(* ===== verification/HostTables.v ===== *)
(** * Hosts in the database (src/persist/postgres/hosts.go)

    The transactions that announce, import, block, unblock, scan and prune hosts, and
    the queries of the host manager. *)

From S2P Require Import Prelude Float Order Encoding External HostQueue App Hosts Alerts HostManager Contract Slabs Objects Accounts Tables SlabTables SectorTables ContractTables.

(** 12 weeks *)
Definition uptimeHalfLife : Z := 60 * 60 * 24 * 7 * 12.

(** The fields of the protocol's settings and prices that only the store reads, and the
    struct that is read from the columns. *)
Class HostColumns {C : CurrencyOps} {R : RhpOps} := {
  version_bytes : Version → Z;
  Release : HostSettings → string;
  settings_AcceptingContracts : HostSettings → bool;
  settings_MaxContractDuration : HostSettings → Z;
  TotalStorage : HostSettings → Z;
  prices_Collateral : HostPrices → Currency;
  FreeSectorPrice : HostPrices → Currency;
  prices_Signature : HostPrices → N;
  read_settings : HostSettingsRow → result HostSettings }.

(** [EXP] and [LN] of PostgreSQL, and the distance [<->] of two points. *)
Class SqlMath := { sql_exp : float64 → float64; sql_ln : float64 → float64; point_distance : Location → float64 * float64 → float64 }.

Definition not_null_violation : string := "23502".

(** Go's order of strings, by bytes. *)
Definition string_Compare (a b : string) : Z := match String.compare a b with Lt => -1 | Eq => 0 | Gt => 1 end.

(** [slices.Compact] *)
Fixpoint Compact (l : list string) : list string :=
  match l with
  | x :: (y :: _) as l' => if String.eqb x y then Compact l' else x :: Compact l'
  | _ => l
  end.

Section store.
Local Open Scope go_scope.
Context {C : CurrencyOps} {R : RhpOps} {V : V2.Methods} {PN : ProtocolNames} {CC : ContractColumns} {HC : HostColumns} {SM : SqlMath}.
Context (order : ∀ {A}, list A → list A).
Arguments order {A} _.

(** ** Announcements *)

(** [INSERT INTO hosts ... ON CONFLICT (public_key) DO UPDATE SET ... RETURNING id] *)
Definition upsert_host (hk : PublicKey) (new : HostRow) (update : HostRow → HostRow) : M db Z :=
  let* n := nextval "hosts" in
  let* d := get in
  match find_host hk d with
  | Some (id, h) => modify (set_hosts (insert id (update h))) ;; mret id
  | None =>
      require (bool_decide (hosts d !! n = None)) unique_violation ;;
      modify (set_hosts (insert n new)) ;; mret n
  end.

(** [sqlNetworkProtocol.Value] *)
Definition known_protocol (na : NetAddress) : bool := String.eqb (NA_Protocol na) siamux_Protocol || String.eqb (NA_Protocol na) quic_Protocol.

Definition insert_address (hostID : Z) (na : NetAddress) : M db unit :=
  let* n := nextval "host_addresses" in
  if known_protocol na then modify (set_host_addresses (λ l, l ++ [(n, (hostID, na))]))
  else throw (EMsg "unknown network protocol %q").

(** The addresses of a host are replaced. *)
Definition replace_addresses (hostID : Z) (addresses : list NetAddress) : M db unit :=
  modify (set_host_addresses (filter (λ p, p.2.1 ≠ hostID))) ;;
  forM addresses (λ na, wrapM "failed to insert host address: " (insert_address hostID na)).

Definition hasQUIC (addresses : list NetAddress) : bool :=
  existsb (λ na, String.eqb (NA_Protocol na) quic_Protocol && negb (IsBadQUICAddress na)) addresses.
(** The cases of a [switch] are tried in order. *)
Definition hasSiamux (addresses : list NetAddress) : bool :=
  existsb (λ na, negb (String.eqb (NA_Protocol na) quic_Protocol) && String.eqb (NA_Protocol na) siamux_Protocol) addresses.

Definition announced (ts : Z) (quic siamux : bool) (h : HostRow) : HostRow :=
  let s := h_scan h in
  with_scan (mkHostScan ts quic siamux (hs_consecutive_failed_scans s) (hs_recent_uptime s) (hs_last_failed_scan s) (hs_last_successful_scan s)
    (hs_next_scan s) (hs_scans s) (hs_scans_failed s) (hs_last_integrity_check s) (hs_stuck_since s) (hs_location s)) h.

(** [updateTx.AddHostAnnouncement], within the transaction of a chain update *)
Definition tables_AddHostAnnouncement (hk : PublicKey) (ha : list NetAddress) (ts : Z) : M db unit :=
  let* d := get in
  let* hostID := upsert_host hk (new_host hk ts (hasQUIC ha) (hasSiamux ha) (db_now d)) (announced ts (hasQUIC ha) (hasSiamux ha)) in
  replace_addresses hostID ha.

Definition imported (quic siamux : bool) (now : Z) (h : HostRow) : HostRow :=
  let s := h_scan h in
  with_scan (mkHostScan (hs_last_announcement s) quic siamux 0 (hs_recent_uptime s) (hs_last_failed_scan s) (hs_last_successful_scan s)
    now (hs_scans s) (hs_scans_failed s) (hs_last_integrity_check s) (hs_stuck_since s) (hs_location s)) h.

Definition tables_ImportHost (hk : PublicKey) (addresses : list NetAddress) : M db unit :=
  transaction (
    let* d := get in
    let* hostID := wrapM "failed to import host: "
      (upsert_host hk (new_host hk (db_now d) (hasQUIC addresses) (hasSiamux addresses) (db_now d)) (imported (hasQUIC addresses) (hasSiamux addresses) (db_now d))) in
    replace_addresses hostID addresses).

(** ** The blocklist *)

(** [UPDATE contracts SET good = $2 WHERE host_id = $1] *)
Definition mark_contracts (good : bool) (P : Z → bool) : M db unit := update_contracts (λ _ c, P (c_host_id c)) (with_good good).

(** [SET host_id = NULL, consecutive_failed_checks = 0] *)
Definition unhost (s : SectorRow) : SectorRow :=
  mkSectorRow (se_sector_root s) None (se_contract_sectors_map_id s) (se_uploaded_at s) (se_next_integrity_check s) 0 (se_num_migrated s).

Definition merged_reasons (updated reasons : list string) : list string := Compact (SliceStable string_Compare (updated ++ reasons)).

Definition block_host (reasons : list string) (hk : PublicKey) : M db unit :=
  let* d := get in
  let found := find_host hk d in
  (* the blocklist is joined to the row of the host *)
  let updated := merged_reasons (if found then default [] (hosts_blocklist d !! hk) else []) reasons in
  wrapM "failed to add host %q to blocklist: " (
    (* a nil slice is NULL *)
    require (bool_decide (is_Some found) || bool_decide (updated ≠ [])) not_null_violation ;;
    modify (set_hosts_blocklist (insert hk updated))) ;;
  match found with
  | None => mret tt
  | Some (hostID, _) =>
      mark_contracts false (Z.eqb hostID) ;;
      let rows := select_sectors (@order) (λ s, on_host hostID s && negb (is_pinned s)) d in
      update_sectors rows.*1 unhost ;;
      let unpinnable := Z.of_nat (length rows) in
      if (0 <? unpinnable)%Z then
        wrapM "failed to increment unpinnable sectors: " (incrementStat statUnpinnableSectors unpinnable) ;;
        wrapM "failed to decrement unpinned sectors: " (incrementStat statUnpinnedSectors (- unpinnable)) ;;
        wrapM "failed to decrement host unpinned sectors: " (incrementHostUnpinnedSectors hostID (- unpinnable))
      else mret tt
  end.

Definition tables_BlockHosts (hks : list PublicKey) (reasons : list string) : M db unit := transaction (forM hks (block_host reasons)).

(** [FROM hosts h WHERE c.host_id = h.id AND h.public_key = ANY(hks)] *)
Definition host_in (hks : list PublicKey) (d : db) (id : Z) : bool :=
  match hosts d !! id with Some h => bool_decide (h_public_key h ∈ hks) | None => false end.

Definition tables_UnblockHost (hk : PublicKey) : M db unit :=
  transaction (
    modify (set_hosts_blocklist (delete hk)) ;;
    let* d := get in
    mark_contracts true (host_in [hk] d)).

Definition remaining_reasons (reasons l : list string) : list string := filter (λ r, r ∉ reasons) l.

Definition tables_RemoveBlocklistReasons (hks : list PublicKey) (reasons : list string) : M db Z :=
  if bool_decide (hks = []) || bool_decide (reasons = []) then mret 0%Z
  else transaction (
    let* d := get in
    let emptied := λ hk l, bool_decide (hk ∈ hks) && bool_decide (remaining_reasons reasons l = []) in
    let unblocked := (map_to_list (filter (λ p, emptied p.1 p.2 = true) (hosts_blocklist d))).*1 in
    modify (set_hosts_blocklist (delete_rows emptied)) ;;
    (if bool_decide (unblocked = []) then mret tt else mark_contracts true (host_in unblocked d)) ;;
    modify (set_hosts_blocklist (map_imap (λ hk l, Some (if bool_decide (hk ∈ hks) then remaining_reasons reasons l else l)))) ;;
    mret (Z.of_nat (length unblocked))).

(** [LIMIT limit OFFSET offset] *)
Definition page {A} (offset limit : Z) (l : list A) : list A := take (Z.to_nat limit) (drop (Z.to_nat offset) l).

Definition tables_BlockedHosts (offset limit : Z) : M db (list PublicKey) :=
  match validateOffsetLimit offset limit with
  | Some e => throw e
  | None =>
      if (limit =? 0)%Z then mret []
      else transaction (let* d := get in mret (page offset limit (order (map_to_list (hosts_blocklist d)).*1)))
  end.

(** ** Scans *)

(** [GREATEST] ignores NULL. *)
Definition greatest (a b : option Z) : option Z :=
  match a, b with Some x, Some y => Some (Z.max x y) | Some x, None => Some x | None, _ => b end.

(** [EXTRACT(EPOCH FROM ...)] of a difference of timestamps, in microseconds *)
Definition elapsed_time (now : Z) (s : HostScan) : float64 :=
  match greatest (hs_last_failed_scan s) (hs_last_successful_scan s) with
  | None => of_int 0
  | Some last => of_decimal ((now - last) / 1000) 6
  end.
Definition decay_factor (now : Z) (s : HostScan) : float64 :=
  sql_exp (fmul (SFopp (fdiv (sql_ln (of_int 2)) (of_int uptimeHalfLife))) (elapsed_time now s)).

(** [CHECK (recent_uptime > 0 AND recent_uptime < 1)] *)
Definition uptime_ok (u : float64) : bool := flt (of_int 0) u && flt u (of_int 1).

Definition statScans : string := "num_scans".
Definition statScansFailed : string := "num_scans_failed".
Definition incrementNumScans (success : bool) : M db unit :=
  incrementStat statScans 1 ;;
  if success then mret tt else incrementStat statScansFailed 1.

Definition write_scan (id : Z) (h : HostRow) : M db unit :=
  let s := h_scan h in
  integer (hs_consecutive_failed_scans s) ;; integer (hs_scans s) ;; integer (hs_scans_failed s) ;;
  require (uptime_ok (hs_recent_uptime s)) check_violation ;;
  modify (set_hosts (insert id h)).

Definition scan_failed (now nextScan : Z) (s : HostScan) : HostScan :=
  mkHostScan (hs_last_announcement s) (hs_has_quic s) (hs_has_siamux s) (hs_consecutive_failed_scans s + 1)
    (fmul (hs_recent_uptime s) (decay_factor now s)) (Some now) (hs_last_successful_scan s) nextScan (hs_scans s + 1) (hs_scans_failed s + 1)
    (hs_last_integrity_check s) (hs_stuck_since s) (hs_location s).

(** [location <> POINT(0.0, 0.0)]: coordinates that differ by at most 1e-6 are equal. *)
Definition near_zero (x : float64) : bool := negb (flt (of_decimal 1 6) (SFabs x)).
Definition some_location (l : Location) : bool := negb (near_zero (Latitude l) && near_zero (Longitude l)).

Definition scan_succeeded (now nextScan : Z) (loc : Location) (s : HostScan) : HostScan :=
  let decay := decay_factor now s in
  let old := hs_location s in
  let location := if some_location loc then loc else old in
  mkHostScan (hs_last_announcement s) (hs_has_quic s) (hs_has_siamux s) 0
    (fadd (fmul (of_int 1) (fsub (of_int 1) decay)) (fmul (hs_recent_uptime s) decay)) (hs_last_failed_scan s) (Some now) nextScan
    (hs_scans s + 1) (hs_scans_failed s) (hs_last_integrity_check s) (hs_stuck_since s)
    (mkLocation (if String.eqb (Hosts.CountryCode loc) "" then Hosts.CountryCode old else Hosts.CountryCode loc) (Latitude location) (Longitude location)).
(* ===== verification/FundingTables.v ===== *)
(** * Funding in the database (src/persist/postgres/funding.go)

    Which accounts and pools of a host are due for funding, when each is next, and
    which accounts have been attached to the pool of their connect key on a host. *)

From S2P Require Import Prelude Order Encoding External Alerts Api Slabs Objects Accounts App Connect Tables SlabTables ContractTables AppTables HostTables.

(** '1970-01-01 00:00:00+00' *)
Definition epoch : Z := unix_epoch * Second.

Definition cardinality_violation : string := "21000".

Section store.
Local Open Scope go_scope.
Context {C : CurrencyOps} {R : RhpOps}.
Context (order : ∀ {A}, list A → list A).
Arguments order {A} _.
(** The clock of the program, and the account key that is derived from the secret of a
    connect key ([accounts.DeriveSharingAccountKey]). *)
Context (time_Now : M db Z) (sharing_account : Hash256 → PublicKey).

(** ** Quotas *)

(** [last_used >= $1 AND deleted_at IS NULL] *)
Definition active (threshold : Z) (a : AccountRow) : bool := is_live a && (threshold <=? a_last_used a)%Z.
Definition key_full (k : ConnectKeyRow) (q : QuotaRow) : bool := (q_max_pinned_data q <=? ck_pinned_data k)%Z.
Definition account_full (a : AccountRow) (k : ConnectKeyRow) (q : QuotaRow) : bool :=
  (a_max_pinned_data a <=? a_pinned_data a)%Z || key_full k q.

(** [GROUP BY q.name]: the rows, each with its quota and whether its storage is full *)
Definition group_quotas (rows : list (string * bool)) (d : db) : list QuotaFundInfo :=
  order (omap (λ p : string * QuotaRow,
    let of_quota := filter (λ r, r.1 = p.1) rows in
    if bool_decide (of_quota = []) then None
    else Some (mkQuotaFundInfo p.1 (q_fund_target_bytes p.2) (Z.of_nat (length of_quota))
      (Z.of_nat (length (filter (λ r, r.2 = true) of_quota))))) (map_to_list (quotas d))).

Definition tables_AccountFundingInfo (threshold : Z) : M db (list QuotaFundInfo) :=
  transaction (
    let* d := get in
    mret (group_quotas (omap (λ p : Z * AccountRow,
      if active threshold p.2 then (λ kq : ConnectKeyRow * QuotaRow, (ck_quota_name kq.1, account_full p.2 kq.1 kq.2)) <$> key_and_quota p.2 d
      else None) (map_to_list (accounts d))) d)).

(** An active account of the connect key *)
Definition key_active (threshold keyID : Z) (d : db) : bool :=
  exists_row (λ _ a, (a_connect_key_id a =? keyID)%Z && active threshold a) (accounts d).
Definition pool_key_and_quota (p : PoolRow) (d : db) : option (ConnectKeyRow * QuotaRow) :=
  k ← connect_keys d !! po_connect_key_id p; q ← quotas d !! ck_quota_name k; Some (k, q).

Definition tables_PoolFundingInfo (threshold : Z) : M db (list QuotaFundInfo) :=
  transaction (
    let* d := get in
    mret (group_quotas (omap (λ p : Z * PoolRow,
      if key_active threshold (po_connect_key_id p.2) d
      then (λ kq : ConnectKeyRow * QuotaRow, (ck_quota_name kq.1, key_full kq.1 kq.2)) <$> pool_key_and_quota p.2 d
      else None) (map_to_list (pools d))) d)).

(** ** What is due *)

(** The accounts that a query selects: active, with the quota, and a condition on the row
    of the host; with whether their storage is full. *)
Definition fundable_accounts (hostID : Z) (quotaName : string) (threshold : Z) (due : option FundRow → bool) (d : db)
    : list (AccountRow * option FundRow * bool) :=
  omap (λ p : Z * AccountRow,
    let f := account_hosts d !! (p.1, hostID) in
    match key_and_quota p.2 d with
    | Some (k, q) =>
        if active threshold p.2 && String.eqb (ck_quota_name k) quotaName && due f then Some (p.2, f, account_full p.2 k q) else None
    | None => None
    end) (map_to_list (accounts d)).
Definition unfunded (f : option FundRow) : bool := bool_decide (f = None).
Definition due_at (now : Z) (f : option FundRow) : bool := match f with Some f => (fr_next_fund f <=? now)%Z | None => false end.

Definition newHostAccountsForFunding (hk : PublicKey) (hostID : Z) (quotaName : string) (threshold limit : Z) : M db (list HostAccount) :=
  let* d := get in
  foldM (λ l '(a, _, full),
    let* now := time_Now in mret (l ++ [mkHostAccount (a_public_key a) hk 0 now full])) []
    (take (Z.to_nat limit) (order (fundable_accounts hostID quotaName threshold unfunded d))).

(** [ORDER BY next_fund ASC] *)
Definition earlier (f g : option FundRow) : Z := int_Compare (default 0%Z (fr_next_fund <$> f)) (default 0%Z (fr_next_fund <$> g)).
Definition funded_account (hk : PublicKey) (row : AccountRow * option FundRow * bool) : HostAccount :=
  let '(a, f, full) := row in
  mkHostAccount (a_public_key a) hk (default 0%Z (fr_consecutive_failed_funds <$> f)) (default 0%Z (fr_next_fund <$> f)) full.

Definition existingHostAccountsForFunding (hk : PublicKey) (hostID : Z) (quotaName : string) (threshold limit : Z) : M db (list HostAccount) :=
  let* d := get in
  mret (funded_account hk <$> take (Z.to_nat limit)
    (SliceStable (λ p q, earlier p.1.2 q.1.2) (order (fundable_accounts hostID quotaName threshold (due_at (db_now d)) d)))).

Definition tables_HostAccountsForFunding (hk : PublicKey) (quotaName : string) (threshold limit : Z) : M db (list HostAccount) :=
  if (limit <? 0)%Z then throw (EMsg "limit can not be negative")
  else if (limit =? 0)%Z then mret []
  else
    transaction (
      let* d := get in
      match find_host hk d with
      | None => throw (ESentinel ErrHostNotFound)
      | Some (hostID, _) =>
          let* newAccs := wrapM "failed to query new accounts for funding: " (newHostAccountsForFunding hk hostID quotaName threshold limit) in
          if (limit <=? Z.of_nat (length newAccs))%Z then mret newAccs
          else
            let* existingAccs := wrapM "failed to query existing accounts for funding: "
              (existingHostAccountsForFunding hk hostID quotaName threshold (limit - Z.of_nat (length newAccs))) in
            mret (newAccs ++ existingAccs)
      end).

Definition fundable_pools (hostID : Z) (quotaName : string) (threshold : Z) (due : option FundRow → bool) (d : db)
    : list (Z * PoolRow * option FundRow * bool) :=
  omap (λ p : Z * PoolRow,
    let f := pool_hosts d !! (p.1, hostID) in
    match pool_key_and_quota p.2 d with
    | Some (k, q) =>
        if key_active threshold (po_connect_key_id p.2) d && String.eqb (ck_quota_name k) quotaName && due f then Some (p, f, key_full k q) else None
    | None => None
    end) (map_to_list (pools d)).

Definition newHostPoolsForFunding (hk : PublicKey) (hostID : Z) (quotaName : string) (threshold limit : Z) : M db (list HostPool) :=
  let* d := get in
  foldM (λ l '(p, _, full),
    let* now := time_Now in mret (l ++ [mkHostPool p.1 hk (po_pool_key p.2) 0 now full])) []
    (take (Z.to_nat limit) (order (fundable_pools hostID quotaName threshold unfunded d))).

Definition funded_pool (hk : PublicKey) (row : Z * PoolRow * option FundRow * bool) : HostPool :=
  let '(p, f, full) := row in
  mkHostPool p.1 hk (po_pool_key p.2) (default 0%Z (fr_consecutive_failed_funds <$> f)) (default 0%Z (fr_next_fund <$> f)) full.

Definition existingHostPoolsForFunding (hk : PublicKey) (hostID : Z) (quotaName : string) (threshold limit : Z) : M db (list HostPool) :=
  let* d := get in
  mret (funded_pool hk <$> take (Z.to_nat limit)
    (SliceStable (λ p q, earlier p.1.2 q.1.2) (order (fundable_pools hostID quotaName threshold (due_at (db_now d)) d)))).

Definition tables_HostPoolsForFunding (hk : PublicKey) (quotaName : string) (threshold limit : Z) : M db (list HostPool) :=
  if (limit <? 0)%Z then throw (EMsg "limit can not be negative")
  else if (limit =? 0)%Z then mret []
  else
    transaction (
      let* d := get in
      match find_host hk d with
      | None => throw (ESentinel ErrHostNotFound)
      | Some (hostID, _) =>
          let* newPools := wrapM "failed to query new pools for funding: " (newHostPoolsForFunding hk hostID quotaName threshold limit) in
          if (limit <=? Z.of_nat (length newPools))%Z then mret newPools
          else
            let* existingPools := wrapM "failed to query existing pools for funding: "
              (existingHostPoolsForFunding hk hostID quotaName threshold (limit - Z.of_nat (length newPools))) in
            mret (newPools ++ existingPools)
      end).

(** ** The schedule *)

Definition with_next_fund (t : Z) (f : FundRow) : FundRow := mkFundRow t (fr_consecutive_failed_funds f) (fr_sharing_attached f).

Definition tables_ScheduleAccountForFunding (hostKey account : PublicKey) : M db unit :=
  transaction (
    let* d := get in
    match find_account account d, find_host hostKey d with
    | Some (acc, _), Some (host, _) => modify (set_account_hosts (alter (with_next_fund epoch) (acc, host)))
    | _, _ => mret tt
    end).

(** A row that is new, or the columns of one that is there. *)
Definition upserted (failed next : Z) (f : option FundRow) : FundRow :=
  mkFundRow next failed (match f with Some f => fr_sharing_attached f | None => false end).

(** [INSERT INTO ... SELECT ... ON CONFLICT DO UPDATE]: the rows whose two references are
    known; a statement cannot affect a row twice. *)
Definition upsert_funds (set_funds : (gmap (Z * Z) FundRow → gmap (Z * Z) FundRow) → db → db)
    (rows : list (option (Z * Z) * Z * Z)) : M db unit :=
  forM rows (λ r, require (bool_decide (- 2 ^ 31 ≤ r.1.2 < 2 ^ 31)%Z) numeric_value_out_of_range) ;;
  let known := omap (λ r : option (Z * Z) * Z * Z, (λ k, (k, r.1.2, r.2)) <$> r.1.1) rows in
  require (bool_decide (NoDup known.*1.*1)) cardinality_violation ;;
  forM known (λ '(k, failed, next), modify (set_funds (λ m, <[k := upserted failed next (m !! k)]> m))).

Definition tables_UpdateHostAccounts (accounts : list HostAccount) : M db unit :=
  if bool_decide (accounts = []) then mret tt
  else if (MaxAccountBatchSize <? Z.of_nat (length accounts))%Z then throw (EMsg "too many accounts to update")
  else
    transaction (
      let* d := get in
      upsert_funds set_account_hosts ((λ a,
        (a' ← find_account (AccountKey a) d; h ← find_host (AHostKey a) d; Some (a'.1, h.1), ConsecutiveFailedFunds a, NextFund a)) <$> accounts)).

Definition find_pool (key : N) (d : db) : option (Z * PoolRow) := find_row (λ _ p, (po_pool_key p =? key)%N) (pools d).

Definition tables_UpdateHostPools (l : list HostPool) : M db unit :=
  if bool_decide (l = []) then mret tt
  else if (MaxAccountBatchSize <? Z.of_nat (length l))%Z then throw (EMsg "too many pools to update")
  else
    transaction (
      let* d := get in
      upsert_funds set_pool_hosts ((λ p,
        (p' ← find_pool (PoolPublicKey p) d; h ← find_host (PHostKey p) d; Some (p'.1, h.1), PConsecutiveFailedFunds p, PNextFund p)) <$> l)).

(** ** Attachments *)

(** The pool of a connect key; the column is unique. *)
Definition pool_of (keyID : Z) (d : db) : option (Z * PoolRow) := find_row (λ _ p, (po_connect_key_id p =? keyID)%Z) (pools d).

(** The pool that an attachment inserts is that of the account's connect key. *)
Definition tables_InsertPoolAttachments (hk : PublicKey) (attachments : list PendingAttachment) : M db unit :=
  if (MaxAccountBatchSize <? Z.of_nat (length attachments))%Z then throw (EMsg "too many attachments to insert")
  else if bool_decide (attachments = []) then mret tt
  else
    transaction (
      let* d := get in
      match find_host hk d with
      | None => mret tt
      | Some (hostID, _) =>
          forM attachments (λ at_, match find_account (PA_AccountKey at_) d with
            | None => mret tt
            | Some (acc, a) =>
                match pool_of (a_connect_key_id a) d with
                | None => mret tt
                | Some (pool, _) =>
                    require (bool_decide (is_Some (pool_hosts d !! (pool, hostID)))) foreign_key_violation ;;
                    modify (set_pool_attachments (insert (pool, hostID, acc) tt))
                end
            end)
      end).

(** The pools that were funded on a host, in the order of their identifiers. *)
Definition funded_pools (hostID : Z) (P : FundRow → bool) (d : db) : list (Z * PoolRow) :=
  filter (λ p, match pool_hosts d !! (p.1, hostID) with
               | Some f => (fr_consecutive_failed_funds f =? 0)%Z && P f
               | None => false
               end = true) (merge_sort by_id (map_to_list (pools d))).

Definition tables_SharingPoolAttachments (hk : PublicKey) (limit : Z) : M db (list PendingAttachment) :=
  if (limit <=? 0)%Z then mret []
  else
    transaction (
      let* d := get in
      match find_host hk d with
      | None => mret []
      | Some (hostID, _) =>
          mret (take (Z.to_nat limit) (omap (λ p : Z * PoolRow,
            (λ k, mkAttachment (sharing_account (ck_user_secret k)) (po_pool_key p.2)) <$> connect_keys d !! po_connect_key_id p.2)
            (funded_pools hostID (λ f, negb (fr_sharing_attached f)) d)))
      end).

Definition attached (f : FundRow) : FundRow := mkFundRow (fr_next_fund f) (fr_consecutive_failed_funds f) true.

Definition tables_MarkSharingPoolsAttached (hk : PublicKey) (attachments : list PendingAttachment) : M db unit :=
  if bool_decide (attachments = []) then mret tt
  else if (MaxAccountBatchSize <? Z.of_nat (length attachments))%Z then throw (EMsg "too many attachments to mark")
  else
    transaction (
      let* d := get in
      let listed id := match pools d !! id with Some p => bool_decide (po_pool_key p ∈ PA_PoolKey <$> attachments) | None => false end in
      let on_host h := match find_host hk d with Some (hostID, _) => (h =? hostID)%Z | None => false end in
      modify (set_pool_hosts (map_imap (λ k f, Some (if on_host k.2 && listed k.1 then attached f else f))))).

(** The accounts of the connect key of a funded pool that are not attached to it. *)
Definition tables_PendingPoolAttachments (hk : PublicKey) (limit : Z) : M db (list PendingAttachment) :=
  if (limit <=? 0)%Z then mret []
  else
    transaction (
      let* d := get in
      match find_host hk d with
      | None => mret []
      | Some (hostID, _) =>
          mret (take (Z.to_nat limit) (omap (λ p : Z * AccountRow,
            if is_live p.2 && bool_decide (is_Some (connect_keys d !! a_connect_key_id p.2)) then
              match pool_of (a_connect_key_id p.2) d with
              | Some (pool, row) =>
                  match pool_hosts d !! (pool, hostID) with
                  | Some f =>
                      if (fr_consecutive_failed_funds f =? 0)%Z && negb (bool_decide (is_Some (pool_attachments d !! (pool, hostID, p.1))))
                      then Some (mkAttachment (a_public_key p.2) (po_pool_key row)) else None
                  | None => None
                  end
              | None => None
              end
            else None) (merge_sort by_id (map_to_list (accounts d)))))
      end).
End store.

————————

When you reach the line holding "Definition tables_HostPoolsForFunding (hk" in the records above, begin reproducing exactly, stop after the line holding "(** A row that", and output nothing else.

Definition tables_HostPoolsForFunding (hk : PublicKey) (quotaName : string) (threshold limit : Z) : M db (list HostPool) :=
  if (limit <? 0)%Z then throw (EMsg "limit can not be negative")
  else if (limit =? 0)%Z then mret []
  else
    transaction (
      let* d := get in
      match find_host hk d with
      | None => throw (ESentinel ErrHostNotFound)
      | Some (hostID, _) =>
          let* newPools := wrapM "failed to query new pools for funding: " (newHostPoolsForFunding hk hostID quotaName threshold limit) in
          if (limit <=? Z.of_nat (length newPools))%Z then mret newPools
          else
            let* existingPools := wrapM "failed to query existing pools for funding: "
              (existingHostPoolsForFunding hk hostID quotaName threshold (limit - Z.of_nat (length newPools))) in
            mret (newPools ++ existingPools)
      end).

(** ** The schedule *)

Definition with_next_fund (t : Z) (f : FundRow) : FundRow := mkFundRow t (fr_consecutive_failed_funds f) (fr_sharing_attached f).

Definition tables_ScheduleAccountForFunding (hostKey account : PublicKey) : M db unit :=
  transaction (
    let* d := get in
    match find_account account d, find_host hostKey d with
    | Some (acc, _), Some (host, _) => modify (set_account_hosts (alter (with_next_fund epoch) (acc, host)))
    | _, _ => mret tt
    end).

(** A row that is new, or the columns of one that is there. *)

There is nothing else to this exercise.